Xu et al.Xu et al. (2020) proposed a non-partitioned AIPW estimator for the NMB weights, and we refer to it as AIPW-NP. The AIPW-NP estimator employs inverse probability treatment weighting (IPCW) and censoring weighting (IPTW) to account for confounding and right censoring, respectively, as follows:

$\displaystyle\Delta{\hat{M}_{i}^{\mathrm{AIPW-NP}}}$	$\displaystyle=$	$\displaystyle\left[\frac{A_{i}M_{i}\delta_{i}}{\hat{e}^{M}_{i}\hat{K}_{1}(U_{i})}-\frac{(A_{i}-\hat{e}^{M}_{i})m_{1}(X_{i};\hat{\beta})\delta_{i}}{\hat{e}^{M}_{i}\hat{K}_{1}(U_{i})}\right]$
	$\displaystyle-$	$\displaystyle\left[\frac{(1-A_{i})M_{i}\delta_{i}}{(1-\hat{e}^{M}_{i})\hat{K}_{0}(U_{i})}+\frac{(A_{i}-\hat{e}^{M}_{i})m_{0}(X_{i};\hat{\beta})\delta_{i}}{(1-\hat{e}^{M}_{i})\hat{K}_{0}(U_{i})}\right];$
$\displaystyle\Delta{\hat{T}_{i}^{\mathrm{AIPW-NP}}}$	$\displaystyle=$	$\displaystyle\left[\frac{A_{i}U_{i}\delta_{i}}{\hat{e}^{T}_{i}\hat{K}_{1}(U_{i})}-\frac{(A_{i}-\hat{e}^{T}_{i})h_{1}(X_{i};\hat{\alpha})\delta_{i}}{\hat{e}^{T}_{i}\hat{K}_{1}(U_{i})}\right]$
	$\displaystyle-$	$\displaystyle\left[\frac{(1-A_{i})U_{i}\delta_{i}}{(1-\hat{e}^{T}_{i})\hat{K}_{0}(U_{i})}+\frac{(A_{i}-\hat{e}^{T}_{i})h_{0}(X_{i};\hat{\alpha})\delta_{i}}{(1-\hat{e}^{T}_{i})\hat{K}_{0}(U_{i})}\right];$
$\displaystyle\hat{W}_{i}^{\mathrm{AIPW-NP}}$	$\displaystyle=$	$\displaystyle\lambda\times{\Delta{\hat{T}_{i}^{\mathrm{AIPW}}}}-\Delta{\hat{M}_{i}^{\mathrm{AIPW}}},$

where $\hat{e}^{T}_{i}$ and $\hat{e}^{M}_{i}$ are the estimated propensity scores (PSs) for the two different outcomes; $\delta_{i}$ is the event indicator and $\hat{K}_{A_{i}}(U_{i})=P(\delta_{i}=1|A_{i},X_{i})$ is the censoring weight. $h_{a}(X_{i};\hat{\alpha})$ and $m_{a}(X_{i};\hat{\beta})$ are regression estimates of survival time and cost, respectively.
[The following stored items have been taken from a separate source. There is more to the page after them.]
(* ===== verification/AccountTheorems.v ===== *)
(** * Theorems about accounts

    Registration and OAuth log-in: which users, links and events there can be
    after any sequence of requests, that a link never moves to another user,
    that the state of a flow is used once, and what registration answers. *)

From stdpp Require Import pretty.
From S2P Require Import Prelude GoNum Errors GoString GoRegexp GoUnicode GoTime Store RoomDomain Outbox AuthDomain Auth Register OAuth SigningKeys AuthRuns AuthFrames AuthSteps AccountSteps AuthDemo.

Open Scope Z_scope.

(** Users with ids, addresses and names of their own. *)
Record distinct_users `{PgCitext} (users : gmap string User) : Prop := {
  du_keyed : forall k u, users !! k = Some u -> uID u = k;
  du_email : forall k1 k2 u1 u2, users !! k1 = Some u1 -> users !! k2 = Some u2 ->
    citextEq (uEmail u1) (uEmail u2) = true -> k1 = k2;
  du_username : forall k1 k2 u1 u2, users !! k1 = Some u1 -> users !! k2 = Some u2 ->
    uUsername u1 = uUsername u2 -> k1 = k2;
}.

Lemma acct_inv_start `{PgCitext} users : distinct_users users -> acct_inv users (sdb (authStart users)).
Proof.
  intros [Hk He Hu]. split; simpl; try done.
  - intros k u Hx. by left.
  - constructor.
  - intros k. unfold announced. simpl. split; [by intros ?%elem_of_nil|]. intros [[u Hs] Hn]. congruence.
  - by intros r Hr%elem_of_nil.
Qed.

(** ** Theorems *)

(** C16. Accounts stay sound: after any requests, whatever failed, every user is
    one of the first or an ordinary, active user with a valid e-mail address,
    user name and display name (nobody registers as an administrator); user
    names and addresses are unique; every provider link belongs to an existing
    user, and a user has at most one link per provider. *)
Theorem accounts_sound `{Env} `{C : PgCitext} `{!CitextLaws C} `{Hasher} `{Signer} `{UnicodeLower} `{Cipher}
    `{TokenEndpoint} `{Jose} cfg registry users ops :
  distinct_users users ->
  let db := sdb (auth_run cfg registry ops (authStart users)) in
  (forall k u, dUsers db !! k = Some u -> uID u = k /\ (users !! k = Some u \/ wellFormed u)) /\
  (forall k1 k2 u1 u2, dUsers db !! k1 = Some u1 -> dUsers db !! k2 = Some u2 ->
     citextEq (uEmail u1) (uEmail u2) = true \/ uUsername u1 = uUsername u2 -> k1 = k2) /\
  (forall p i a, dAccounts db !! (p, i) = Some a -> is_Some (dUsers db !! oaUserID a)) /\
  (forall p i1 i2 a1 a2, dAccounts db !! (p, i1) = Some a1 -> dAccounts db !! (p, i2) = Some a2 ->
     oaUserID a1 = oaUserID a2 -> i1 = i2).
Proof.
  intros Hd db. destruct (auth_run_acctR cfg registry users ops (authStart users)) as [I _];
    [by apply acct_inv_start|]. fold db in I. split_and!.
  - intros k u Hu. split; [by apply (ai_keyed _ _ I)|]. destruct (ai_origin _ _ I _ _ Hu) as [?|[_ ?]]; auto.
  - intros k1 k2 u1 u2 Hx1 Hx2 [E|E]; [by eapply (ai_email _ _ I)|by eapply (ai_username _ _ I)].
  - intros p i a Ha. by apply (ai_links _ _ I) in Ha as (_ & _ & ?).
  - intros p i1 i2 a1 a2 Hx1 Hx2 E. enough ((p, i1) = (p, i2)) by congruence.
    eapply (ai_one_link _ _ I); [done..|]. destruct (ai_links _ _ I _ _ _ Hx1) as [-> _].
    by destruct (ai_links _ _ I _ _ _ Hx2) as [-> _].
Qed.

(** Every new user is announced exactly once: after any requests, whatever
    failed, the outbox holds one [user.created.v1] event for each user that was
    not there at the start and none for anybody else, and the event carries
    the id, the address and the user name of the user's row. *)
Theorem user_created_once `{Env} `{C : PgCitext} `{!CitextLaws C} `{Hasher} `{Signer} `{UnicodeLower} `{Cipher}
    `{TokenEndpoint} `{Jose} cfg registry users ops :
  distinct_users users ->
  let db := sdb (auth_run cfg registry ops (authStart users)) in
  NoDup (announced db) /\
  (forall k, k ∈ announced db <-> is_Some (dUsers db !! k) /\ users !! k = None) /\
  (forall r, r ∈ dEvents db -> exists u, dUsers db !! oeAggregateID (orEvent r) = Some u /\
     oeTopic (orEvent r) = createdTopic /\ oeKey (orEvent r) = uID u /\
     oePayload (orEvent r) !! "user_id" = Some (JStr (uID u)) /\
     oePayload (orEvent r) !! "email" = Some (JStr (uEmail u)) /\
     oePayload (orEvent r) !! "username" = Some (JStr (uUsername u))).
Proof.
  intros Hd db. destruct (auth_run_acctR cfg registry users ops (authStart users)) as [I _];
    [by apply acct_inv_start|]. fold db in I. split_and!; [apply I|apply I|].
  intros r Hr. destruct (ai_events _ _ I r Hr) as (u & Hu & Ht & _ & Hk & now & p & _ & Hp).
  exists u. rewrite Hp. done.
Qed.

(** ** Links *)

Section links.
Context `{Env} `{C : PgCitext} `{!CitextLaws C} `{Hasher} `{Signer} `{UnicodeLower} `{Cipher} `{TokenEndpoint} `{Jose}.
Context (cfg : AuthConfig) (registry : oauthRegistry) (users : gmap string User).

(** A log-in of a provider identity is a log-in of the user it is linked to; the
    identity is the one the provider gave for the tokens of this exchange. *)
Lemma CompleteOAuth_linked pname state code verifier s x s' :
  acct_inv users (sdb s) -> CompleteOAuth cfg registry pname state code verifier s = (Ok x, s') ->
  exists provider n1 redirect n2 toks prof, opExchange provider n1 code redirect verifier = Ok toks /\
    opProfile provider n2 toks = Ok prof /\
    (exists r, registry = RegistryOf (Some r) /\ r !! pname = Some provider) /\
    acctR users (sdb s) (sdb s') /\
    exists a, dAccounts (sdb s') !! (opName provider, ppProviderUserID prof) = Some a /\ oaUserID a = x.1.
Proof using CitextLaws0.
  intros I E. unfold CompleteOAuth in E. apply sbind_Ok in E as ([] & s1 & Hc & E).
  assert (sdb s1 = sdb s) as Hs1. { pose proof (quiet_ctxDone s) as Hq. by rewrite Hc in Hq. }
  apply sbind_Ok in E as (provider & s2 & Hl & E).
  assert (sdb s2 = sdb s1) as Hs2.
  { pose proof (quiet_lookupProvider registry pname "unknown or disabled OAuth provider" s1) as Hq. by rewrite Hl in Hq. }
  assert (exists r, registry = RegistryOf (Some r) /\ r !! pname = Some provider) as Hreg.
  { unfold lookupProvider, RegistryGet in Hl. destruct registry as [|[r|]]; [done| |done].
    apply sbind_Ok in Hl as (o & s0 & [= <- <-] & Hl). exists r. destruct (r !! pname); [|done]. by injection Hl as -> _. }
  apply sbind_Ok in E as (flow & s3 & Hw & E).
  apply withTx_cases in Hw as [[_ [e [=]]]|(f & s4 & Hf & _ & Hs3 & _)].
  apply consumeTx_Ok in Hf as [_ Hs4]. simpl in Hs4.
  assert (acctR users (sdb s) (sdb s3)) as Hr3.
  { apply acctR_core. rewrite Hs3, Hs4, Hs2, Hs1. done. }
  unfold finishOAuth in E. apply sbind_Ok in E as (toks & s5 & Ht & E). apply smapErr_Ok in Ht. injection Ht as Ht <-.
  apply sbind_Ok in E as (prof & s6 & Hp & E). apply smapErr_Ok in Hp. injection Hp as Hp <-.
  destruct (_ || _); [done|]. apply sbind_Ok in E as (sm & s7 & Hw & [= <- <-]).
  apply withTx_cases in Hw as [[_ [e [=]]]|(a & s8 & Ha & _ & Hs7 & [[= <-]|[e [=]]])].
  apply (completeOAuthTx_Ok cfg users) in Ha as [Hr8 Hlink]; [|by apply Hr3].
  eexists provider, _, _, _, toks, prof. split_and!; [exact Ht|exact Hp|done| |rewrite Hs7; exact Hlink].
  rewrite Hs7. eapply acctR_trans; [exact Hr3|exact Hr8].
Qed.
End links.

(** Links never move: once an identity of a provider is linked to a user, it
    stays linked to that user through any further requests, the user's row does
    not change, and a later OAuth log-in for which the provider reports that
    identity answers with a session of that user. *)
Theorem links_stable `{Env} `{C : PgCitext} `{!CitextLaws C} `{Hasher} `{Signer} `{UnicodeLower} `{Cipher}
    `{TokenEndpoint} `{Jose} cfg registry users ops later p i a u :
  distinct_users users ->
  let s := auth_run cfg registry ops (authStart users) in
  dAccounts (sdb s) !! (p, i) = Some a -> dUsers (sdb s) !! oaUserID a = Some u ->
  let s2 := auth_run cfg registry later s in
  dAccounts (sdb s2) !! (p, i) = Some a /\ dUsers (sdb s2) !! oaUserID a = Some u /\
  forall r provider state code verifier x s3,
    registry = RegistryOf (Some r) -> r !! p = Some provider -> opName provider = p ->
    (forall n toks prof, opProfile provider n toks = Ok prof -> ppProviderUserID prof = i) ->
    CompleteOAuth cfg registry p state code verifier s2 = (Ok x, s3) -> x.1 = oaUserID a.
Proof.
  intros Hd s Ha Hu s2.
  destruct (auth_run_acctR cfg registry users ops (authStart users)) as [I _]; [by apply acct_inv_start|].
  destruct (auth_run_acctR cfg registry users later s I) as (I2 & Hsu & Hsa). fold s2 in I2, Hsu, Hsa.
  assert (dAccounts (sdb s2) !! (p, i) = Some a) as Ha2 by by eapply lookup_weaken.
  split_and!; [done|by eapply lookup_weaken|]. intros r provider state code verifier x s3 Hreg Hp Hname Hid E.
  apply (CompleteOAuth_linked cfg registry users) in E as (pr & n1 & rd & n & toks & prof & _ & Hprof & (r' & Hr' & Hpr) & Hr & a' & Ha' & <-);
    [|done].
  rewrite Hreg in Hr'. injection Hr' as <-. rewrite Hp in Hpr. injection Hpr as <-.
  rewrite Hname, (Hid _ _ _ Hprof) in Ha'. destruct (Hr I2) as (_ & _ & Hsub).
  eapply lookup_weaken in Ha2; [|exact Hsub]. congruence.
Qed.

(** ** States of flows *)

Section states.
Context `{Env} `{PgCitext} `{Hasher} `{Signer} `{UnicodeLower} `{Cipher} `{TokenEndpoint} `{Jose}.
Context (cfg : AuthConfig) (registry : oauthRegistry).

(** A [BeginOAuth] of the run stores the state (again). *)
Fixpoint reissued (state : string) (ops : list auth_op) (s : st AuthDB) : Prop :=
  match ops with
  | [] => False
  | o :: ops =>
      let s' := auth_exec cfg registry o s in
      (match o with ABeginOAuth _ _ _ => is_Some (dFlows (sdb s') !! state) | _ => False end) \/
      reissued state ops s'
  end.
(* ===== verification/RegisterTheorems.v ===== *)
(** * Theorems about registration

    What [Register] answers on every branch and stores, that a registered user
    can log in, and which user names are derived for OAuth users. *)

From stdpp Require Import pretty.
From S2P Require Import Prelude GoNum GoFloat Errors GoString GoRegexp GoUnicode GoTime Store RoomDomain Outbox AuthDomain Auth Register OAuth SigningKeys AuthRuns AuthFrames AuthSteps AccountSteps AuthDemo AuthTheorems AccountTheorems.

Open Scope Z_scope.

(** ** Sessions can be issued *)

Section supply.
Context `{E : Env} `{!Calm E} `{PgCitext} `{Hasher} `{Signer} `{UnicodeLower}.
Context (cfg : AuthConfig).

(** Ids that are new from interaction [m] on, random bytes and working ports. *)
Definition session_supply (m : nat) (db : AuthDB) : Prop :=
  fresh_supply m db /\
  (forall n, (m <= n)%nat -> dSessions db !! env_id n = None) /\
  (forall n k x, (m <= n)%nat -> dSessions db !! k = Some x -> seFamilyID x <> env_id n).

Lemma session_supply_ext m m' db db' :
  session_supply m db -> (m <= m')%nat -> dSessions db' = dSessions db -> dTokens db' = dTokens db ->
  session_supply m' db'.
Proof using Type.
  intros ((F1 & F2 & F3) & F4 & F5) Hm Hs Ht. unfold session_supply, fresh_supply. rewrite Hs, Ht.
  split_and!; [| |apply F3..| |]; intros; eauto with lia.
Qed.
Due to right censoring, the AIPW-NP estimator uses the uncensored subjects to represent censored ones, which is appropriate when only total cost data is available. However, many databases such as the Electronic Health Record and the Medical Expenditure Panel Survey also record cost history data (e.g., monthly cost), which can be used to improve the estimation of classification weights. In the following sections, we propose two partitioned estimators for the NMB-based weights that incorporate cost history information from censored subjects.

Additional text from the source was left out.